Your task is to repeat the listing exactly.
==================================================
(* ===== verification/GateConfig.v ===== *)
(** * The gate's signed configuration document ([effect-gate/src/gate_config.rs])

    Its closed schema and the checks before the second stage of the seal, around [PolicyGate.read]; the canonical subset
    is the one of [Broker.Subset].  The theorem: what the checked document and the gate built from it agree on. *)

From S2P Require Import Prelude Slices Json Sha256 Contracts SchemaOrder Journal Observation Inet FileStore Config Gate PolicyGate Substrate Broker.
From S2P Require Import Policy Types.
Import Broker.Subset.

Module GateConfig.
Definition FORMAT : string := "planeon.effect-gate-config/v3".
Definition MAX_MANIFESTS : nat := 32.
Definition MAX_MANIFEST_BYTES : Z := 16384.
Definition MIN_I04_PORT : Z := 1024.
Definition MAX_CHAIN_FILES : nat := 4.
Definition MEMBERS : list string := ["format"; "gate"; "lifetimes"; "stores"; "credentials"; "enrolledWriter"].
Definition ENROLLED_WRITER_MEMBERS : list string := ["executable"].
Definition DELETED_SUFFIX : string := " (deleted)".
(** A quotation mark. *)
Definition QUOTE : string := string_of [34].
Definition STORE_MEMBERS : list string := ["journalDirectory"; "markerDirectory"].
Definition CREDENTIAL_MEMBERS : list string :=
  ["i04Server"; "i04ClientCa"; "apiserverServingCa"; "effectIdentity"; "writerIdentity"].

Record FileRef := mkFileRef { path : string; sha256 : string }.
Record IdentityFiles := mkIdentityFiles { chain : list FileRef; key : FileRef }.
Record CredentialFiles := mkCredentialFiles {
  i04_server : IdentityFiles;
  i04_client_ca : FileRef;
  apiserver_serving_ca : FileRef;
  effect_identity : IdentityFiles;
  writer_identity : IdentityFiles;
}.
Record GateConfig := mkGateConfig {
  gate : Value;
  kinds : Value;
  generation : string;
  endpoint : InetAddress;
  lifetimes : Lifetimes;
  journal_directory : string;
  marker_directory : string;
  credentials : CredentialFiles;
  writer_executable : list Z;
  document_digest : string;
}.

Module Error.
Inductive t := Canonical (what : string) | Schema (what : string) | Check (what : string) | Gate (error : PolicyGateError.t) | Kinds.
End Error.
Abbreviation checked A := (result A Error.t).
Definition schema {A} (message : string) : checked A := Err (Error.Schema message).
Definition check {A} (message : string) : checked A := Err (Error.Check message).
(** [if !ok { return check(message) }] *)
Definition ensure (ok : bool) (message : string) : checked unit := if ok then Ok tt else check message.

Definition policy_kinds : checked Value :=
  if negb (utf8_valid I07_V3_POLICY_KINDS) then Err Error.Kinds
  else match parse I07_V3_POLICY_KINDS with Ok value => Ok value | Err _ => Err Error.Kinds end.

(** [members.join(", ")] *)
Definition join (members : list string) : string := String.concat ", " members.
Definition closed (value : option Value) (what : string) (members : list string) : checked Object :=
  match (let* value := value in as_object value) with
  | None => schema (what +:+ " is not an object")
  | Some object =>
      if holds_exactly object members then Ok object else schema (what +:+ " must hold exactly " +:+ join members)
  end.
Definition text (object : Object) (key what : string) : checked string :=
  match (let* value := object_get object (jstr key) in as_str value) with
  | Some value => Ok value
  | None => schema (what +:+ "." +:+ key +:+ " is not text")
  end.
==================================================
Solution to this task:
(* ===== verification/GateConfig.v ===== *)
(** * The gate's signed configuration document ([effect-gate/src/gate_config.rs])

    Its closed schema and the checks before the second stage of the seal, around [PolicyGate.read]; the canonical subset
    is the one of [Broker.Subset].  The theorem: what the checked document and the gate built from it agree on. *)

From S2P Require Import Prelude Slices Json Sha256 Contracts SchemaOrder Journal Observation Inet FileStore Config Gate PolicyGate Substrate Broker.
From S2P Require Import Policy Types.
Import Broker.Subset.

Module GateConfig.
Definition FORMAT : string := "planeon.effect-gate-config/v3".
Definition MAX_MANIFESTS : nat := 32.
Definition MAX_MANIFEST_BYTES : Z := 16384.
Definition MIN_I04_PORT : Z := 1024.
Definition MAX_CHAIN_FILES : nat := 4.
Definition MEMBERS : list string := ["format"; "gate"; "lifetimes"; "stores"; "credentials"; "enrolledWriter"].
Definition ENROLLED_WRITER_MEMBERS : list string := ["executable"].
Definition DELETED_SUFFIX : string := " (deleted)".
(** A quotation mark. *)
Definition QUOTE : string := string_of [34].
Definition STORE_MEMBERS : list string := ["journalDirectory"; "markerDirectory"].
Definition CREDENTIAL_MEMBERS : list string :=
  ["i04Server"; "i04ClientCa"; "apiserverServingCa"; "effectIdentity"; "writerIdentity"].

Record FileRef := mkFileRef { path : string; sha256 : string }.
Record IdentityFiles := mkIdentityFiles { chain : list FileRef; key : FileRef }.
Record CredentialFiles := mkCredentialFiles {
  i04_server : IdentityFiles;
  i04_client_ca : FileRef;
  apiserver_serving_ca : FileRef;
  effect_identity : IdentityFiles;
  writer_identity : IdentityFiles;
}.
Record GateConfig := mkGateConfig {
  gate : Value;
  kinds : Value;
  generation : string;
  endpoint : InetAddress;
  lifetimes : Lifetimes;
  journal_directory : string;
  marker_directory : string;
  credentials : CredentialFiles;
  writer_executable : list Z;
  document_digest : string;
}.

Module Error.
Inductive t := Canonical (what : string) | Schema (what : string) | Check (what : string) | Gate (error : PolicyGateError.t) | Kinds.
End Error.
Abbreviation checked A := (result A Error.t).
Definition schema {A} (message : string) : checked A := Err (Error.Schema message).
Definition check {A} (message : string) : checked A := Err (Error.Check message).
(** [if !ok { return check(message) }] *)
Definition ensure (ok : bool) (message : string) : checked unit := if ok then Ok tt else check message.

Definition policy_kinds : checked Value :=
  if negb (utf8_valid I07_V3_POLICY_KINDS) then Err Error.Kinds
  else match parse I07_V3_POLICY_KINDS with Ok value => Ok value | Err _ => Err Error.Kinds end.

(** [members.join(", ")] *)
Definition join (members : list string) : string := String.concat ", " members.
Definition closed (value : option Value) (what : string) (members : list string) : checked Object :=
  match (let* value := value in as_object value) with
  | None => schema (what +:+ " is not an object")
  | Some object =>
      if holds_exactly object members then Ok object else schema (what +:+ " must hold exactly " +:+ join members)
  end.
Definition text (object : Object) (key what : string) : checked string :=
  match (let* value := object_get object (jstr key) in as_str value) with
  | Some value => Ok value
  | None => schema (what +:+ "." +:+ key +:+ " is not text")
  end.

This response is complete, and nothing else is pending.